Don't forget the Java + Kafka consultants telling you to deploy your complicated "micro-service" to AWS and you ending up spending tens of millions on their "enterprise optimized compliant best practice™" solution which you end up needing to raise money every 6 months instead of saving costs as you scale up.
Instead, you spin up more VMs and pods to "solve" the scaling issue, which you lose even more money.
It is a perpetual scam.
Good way of showing adoption and growth.
Nobody under any circumstances needs usage stats with 5 minute resolution. And certainly not a screen recorder.
Once a day would surely be sufficient.
Weekly or monthly would be sufficient. I'd also like "able to be disabled manually, permanently" as an option, too.
There are only a few applications with exposed attack surface (i.e. accept incoming requests from the network) and a large enough install base to cause "massive damage all of the Internet". A desktop screen recorder app has no business being constructed in a manner that's "wormable", nor an install base that would result in significant replication.

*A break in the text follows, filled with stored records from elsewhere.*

(** * A shallow embedding of the algorand-builder TEAL runtime

    The development follows the TypeScript sources:
    - [packages/algorand-js/src/runtime/account.ts] (class [Op]: the
      stack and range assertions shared by every opcode, [subString]);
    - [packages/runtime/src/interpreter/opcode-list.ts] (the opcodes
      [Itob], [Btoi], [Addw], [Mulw], [Substring], [Substring3], [Return],
      [AppLocalGetEx], [AppGlobalGetEx], and the class [Runtime] with
      [executeTx] and [updateFinalState]);
    - [packages/runtime/src/index.ts] (class [Ctx]: the transaction
      context with [transferAlgo], [deductFee], [closeApp] and
      [processTransactions]).

    Conventions.  A JavaScript [bigint] is a [Z]; a [Uint8Array] is a
    [list byte]; a JavaScript [number] holding an amount of micro-algos or
    an identifier is a [Z] (exact on the safe integers, which is where the
    runtime uses them); [Number(b)] of a [bigint] is [toNumber], with its
    rounding to 53 bits written out.  A method that mutates [this] and may
    throw is a function in the monad [M S], whose state survives the
    exception, as the mutated object does in JavaScript. *)

From Stdlib Require Import ZArith List Lia Bool.
From Stdlib Require Import Strings.Byte.
From stdpp Require Import base option list gmap strings fin_maps.

Local Open Scope Z_scope.

(** ** Errors *)

(** The kinds of [RUNTIME_ERRORS] / [ERRORS.TEAL] that the embedded code
    throws.  The table itself ([errors-list.ts]) is not part of the
    sources at hand; only the names are used here. *)
Inductive ErrorKind : Set :=
  | ASSERT_STACK_LENGTH
  | INVALID_TYPE
  | UINT64_OVERFLOW
  | UINT64_UNDERFLOW
  | INDEX_OUT_OF_BOUND
  | ASSERT_ARR_LENGTH
  | INVALID_UINT8
  | SUBSTRING_END_BEFORE_START
  | SUBSTRING_RANGE_BEYOND
  | ACCOUNT_DOES_NOT_EXIST
  | APP_NOT_FOUND
  | ASSET_NOT_FOUND
  | ASA_NOT_OPTIN
  | ACCOUNT_ASSET_FROZEN
  | MANAGER_ERROR
  | FREEZE_ERROR
  | CLAWBACK_ERROR
  | INSUFFICIENT_ACCOUNT_BALANCE
  | INSUFFICIENT_ACCOUNT_ASSETS
  | INVALID_TRANSACTION_PARAMS
  | REJECTED_BY_LOGIC
  | LOGIC_SIGNATURE_NOT_FOUND
  | LOGIC_SIGNATURE_VALIDATION_FAILED
  | OTHER_KIND (name : string).

(** A thrown value: [new RuntimeError(..)] (packages/runtime),
    [new TealError(..)] (the older classes) or a plain JavaScript [Error]
    / [TypeError]. *)
Inductive Error : Set :=
  | RuntimeError (k : ErrorKind)
  | TealError (k : ErrorKind)
  | JsError (msg : string).

Inductive Result (A : Type) : Type :=
  | Ok (a : A)
  | Err (e : Error).
Arguments Ok {A} a.
Arguments Err {A} e.

(** ** The monad of mutating, throwing methods *)

Definition M (S A : Type) : Type := S -> Result A * S.

Definition ret {S A} (a : A) : M S A := fun s => (Ok a, s).

Definition bind {S A B} (c : M S A) (k : A -> M S B) : M S B :=
  fun s => match c s with
           | (Ok a, s') => k a s'
           | (Err e, s') => (Err e, s')
           end.

Definition throw {S A} (e : Error) : M S A := fun s => (Err e, s).
Definition get {S} : M S S := fun s => (Ok s, s).
Definition gets {S A} (f : S -> A) : M S A := fun s => (Ok (f s), s).
Definition put {S} (s : S) : M S unit := fun _ => (Ok tt, s).
Definition modify {S} (f : S -> S) : M S unit := fun s => (Ok tt, f s).

(** A pure, fallible computation used inside a method. *)
Definition lift {S A} (r : Result A) : M S A := fun s => (r, s).

(** [try { c } catch (error) { h error }] *)
Definition try_catch {S A} (c : M S A) (h : Error -> M S A) : M S A :=
  fun s => match c s with
           | (Ok a, s') => (Ok a, s')
           | (Err e, s') => h e s'
           end.

Declare Scope m_scope.
Delimit Scope m_scope with M.
Notation "x <- c ;; k" := (bind c (fun x => k))
  (at level 100, c at next level, right associativity) : m_scope.
Notation "c ;;; k" := (bind c (fun _ => k))
  (at level 100, right associativity) : m_scope.
Local Open Scope m_scope.

(** [arr.forEach((x, idx) => f x idx)] with the loop-carried local
    variables of the callback passed as [acc]. *)
Fixpoint forEach_from {S A B} (f : A -> nat -> B -> M S B)
    (idx : nat) (arr : list A) (acc : B) : M S B :=
  match arr with
  | [] => ret acc
  | x :: rest => acc' <- f x idx acc ;; forEach_from f (Datatypes.S idx) rest acc'
  end.

Definition forEach {S A B} (f : A -> nat -> B -> M S B) (arr : list A) (acc : B)
  : M S B := forEach_from f 0%nat arr acc.

(** ** Values *)

(** [type StackElem = bigint | Uint8Array] *)
Inductive StackElem : Set :=
  | Uint64 (n : Z)
  | Bytes (b : list byte).

(** Modelled from the spec: [lib/constants.ts] is not among the sources;
    the spec fixes [MAX_UINT64 = 2^64 - 1], and the opcode tests use
    [MIN_UINT8]/[MAX_UINT8] as the bounds of a byte. *)
Definition MAX_UINT64 : Z := 2 ^ 64 - 1.
Definition MIN_UINT64 : Z := 0.
Definition MAX_UINT8 : Z := 255.
Definition MIN_UINT8 : Z := 0.

Definition is_u64 (n : Z) : Prop := 0 <= n <= MAX_UINT64.

(** [Number(b)] for a non-negative [bigint]: the nearest double, ties to
    even.  Integers below [2^53] are exact. *)
Definition toNumber (b : Z) : Z :=
  let e := Z.log2 b in
  if e <? 53 then b
  else
    let sh := e - 52 in
    let q := Z.shiftr b sh in
    let r := Z.land b (2 ^ sh - 1) in
    let half := 2 ^ (sh - 1) in
    let q' := if (half <? r) || ((r =? half) && Z.odd q) then q + 1 else q in
    Z.shiftl q' sh.

(** ** Numbers *)

(** Balances, fees and amounts of assets are JS [number]s.  A [number]
    that holds an integer is modelled by that integer, and [+] and [-]
    on such numbers yield the double nearest to the exact result, ties
    to even: the exact result while it is a safe integer, a rounded one
    beyond [2^53].  (Doubles are finite below [2^1024]; the model does
    not go further.) *)
Definition Number_of (z : Z) : Z :=
  if z <? 0 then - toNumber (- z) else toNumber z.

The software that we need the "average user" to update is stuff like operating systems. OS "manufacturers" have that mostly covered for desktop OS's now.
Microsoft, even though their Customers were hit with the "SQL Slammer" worm, doesn't force automatic updates for the SQL Server. Likewise, they restrict forcing updates only to mainstream desktop OS SKUs. Their server, embedded, and "Enterprise" OS SKUs can be configured to never update.
Once a day would surely be sufficient.
Well they might need to rush out a fix to a bug that could be harmful for the user if they don't get it faster.
For example, a bug that causes them to download 250MB every 5 minutes.
Just amazed. Yea ‘write code carefully’ as if suggesting that’ll fix it is a rookie mistake.
So so frustrating when developers treat user machines like their test bed!
After I shipped a bug the Director of Engineering told me I should "test better" (by clicking around the app). This was about 1 step away from "just don't write bugs" IMO.
TBH, that was well done for what it was but really called for automation and lacked unit-testing.
Although, after such a fuck up, I would be tempted to make a pre-release check that tests the compiled binary, not any unit test or whatever. Use LD_PRELOAD to hook the system timing functions(a quick google shows that libfaketime[0] exists, but I've never used it), launch the real program and speed up time to make sure it doesn't try to download more than once.
Then it's a unit test that looks too obvious to exist until you read the ticket mentioned in the comment above it
No need for monkey patching or hooking or preload
But before that you add a couple checkmarks to the manual pre-release test list: "1 hour soak test" and "check network transfer meters before and after, expect under 50 MB used in 1 hour (see bug #6969)"
In Linux they're under /sys/class/net I think
From TFA: "Write your auto-updater code very carefully. Actually, write any code that has the potential to generate costs carefully." So the focus is on code that "generate[s] costs". I think this is a common delusion programmers have; that some code is inherently unrelated to security (or cost), so they can get lazy with it. I see it like gun safety. You have to always treat a gun like it's loaded, not because it always is (although sometimes it may be loaded when you don't expect it), but because it teaches you to always be careful, so you don't absent-mindedly fall back into bad habits when you handle a loaded one.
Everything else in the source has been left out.